In pursuit of this unethical project to proactively target the Chamber’s political adversaries, Berico employees then uploaded data scraped from Facebook onto Palantir’s servers.

Emails indicate that Berico CEO Guy Fillippelli met with Hunton & Williams partner Bob Quackenboss, the primary contact with the U.S. Chamber of Commerce, to negotiate pricing of the spying campaign.

PALANTIR TECHNOLOGIES: In his testimony, NSA director Gen. Keith Alexander described how Palantir’s tools provide the defense and intelligence communities “a way of visualizing what’s going on in the networks” [of terrorists]. Alexander explained that military contracts generally specify whether technologies developed for the defense department can be used for commercial applications.
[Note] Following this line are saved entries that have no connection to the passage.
(** ** Reading the dataset metadata *)

(** X27.  The three ways to read the dataset metadata agree, and none of
    them changes anything.  For a key that is in the container, string
    indexing and [get] return the same value, whatever default [get] is
    given; for a key that is not, string indexing raises [KeyError] with
    that key, where [get] returns its default. *)
Theorem meta_lookup_agrees h self c key dflt :
  objs h !! self = Some c →
  (AnnData_contains c key = true →
   AnnData_getitem h self (IOne (IName key))
   = (h, Ok (ItemMeta (AnnData_get c key dflt)))) ∧
  (AnnData_contains c key = false →
   AnnData_getitem h self (IOne (IName key)) = (h, Raise (KeyError key)) ∧
   AnnData_get c key dflt = dflt).
Proof.
  intros Hc. unfold AnnData_contains, AnnData_getitem, AnnData_get, dict_mem.
  rewrite (get_obj_Some _ _ _ Hc).
  destruct (dict_get key (_meta c)); split; done.
Qed.

Lemma meta_lookup_agrees_witness :
  AnnData_getitem test_legacy 0 (IOne (IName "missing"))
  = (test_legacy, Raise (KeyError "missing")) ∧
  AnnData_get {| storage_type := Array; X := test_matrix; smp := 2; var := 1;
                 vis := []; _meta := [("k", OInt 1)] |} "missing" ONone
  = ONone.
Proof.
  apply (proj2 (meta_lookup_agrees test_legacy 0
                  {| storage_type := Array; X := test_matrix; smp := 2;
                     var := 1; vis := []; _meta := [("k", OInt 1)] |}
                  "missing" ONone eq_refl)).
  reflexivity.
Defined.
Palantir co-founder and CEO Dr. Alex Karp has issued a statement that Palantir has “a commitment to building software that protects privacy and civil liberties.” However, Palantir was in fact the company that first asked HBGary to conduct illicit invasions of privacy.
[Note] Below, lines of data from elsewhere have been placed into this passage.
Definition getMetricsWithDeploymentKey (this : RedisManager)
    (deploymentKey : string) : Promise (option DeploymentMetrics) :=
  async
    (if negb (isEnabled this) then Resolve None
     else
       rawMetrics ← deref (_metricsClient this) (fun metrics =>
                      call metrics (HGETALL (getDeploymentKeyLabelsHash deploymentKey)));
       let parsed : DeploymentMetrics := ∅ in
       let parsed :=
         for_in rawMetrics (fun key value parsed =>
           set_property key (parseInt10 value) parsed) parsed in
       Resolve (Some parsed)).

Definition recordUpdate (this : RedisManager)
    (currentDeploymentKey currentLabel : string)
    (previousDeploymentKey previousLabel : option string) : Promise unit :=
  async
    (if negb (isEnabled this) then Resolve tt
     else
       deref (_metricsClient this) (fun metrics =>
         let multi : list Queued := [] in
         let currentHash := getDeploymentKeyLabelsHash currentDeploymentKey in
         let multi :=
           queue multi (Q_hincrby currentHash (getLabelActiveCountField currentLabel) 1) in
         let multi :=
           queue multi (Q_hincrby currentHash
                          (getLabelStatusField currentLabel DEPLOYMENT_SUCCEEDED) 1) in
         let multi :=
           match previousDeploymentKey, previousLabel with
           | Some previousKey, Some previous =>
               if truthy previousKey && truthy previous
               then
                 let previousHash := getDeploymentKeyLabelsHash previousKey in
                 queue multi (Q_hincrby previousHash
                                (getLabelActiveCountField previous) (-1))
               else multi
           | _, _ => multi
           end in
         _ ← call metrics (EXEC multi);
         Resolve tt)).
Palantir was the first company approached by Hunton & Williams to conduct the pro-Chamber espionage campaign in the middle of October, 2010. Even before learning the identity of the law firm’s corporate client, Palantir’s Matthew Steckman then asked Barr to provide “digital intelligence collection” and “social media exploitation” — i.e., illicit and unethical hacking. Emails indicate that the pro-Chamber spying was approved by Palantir founder Alex Karp, the board of directors, and Palantir general counsel Matt Long.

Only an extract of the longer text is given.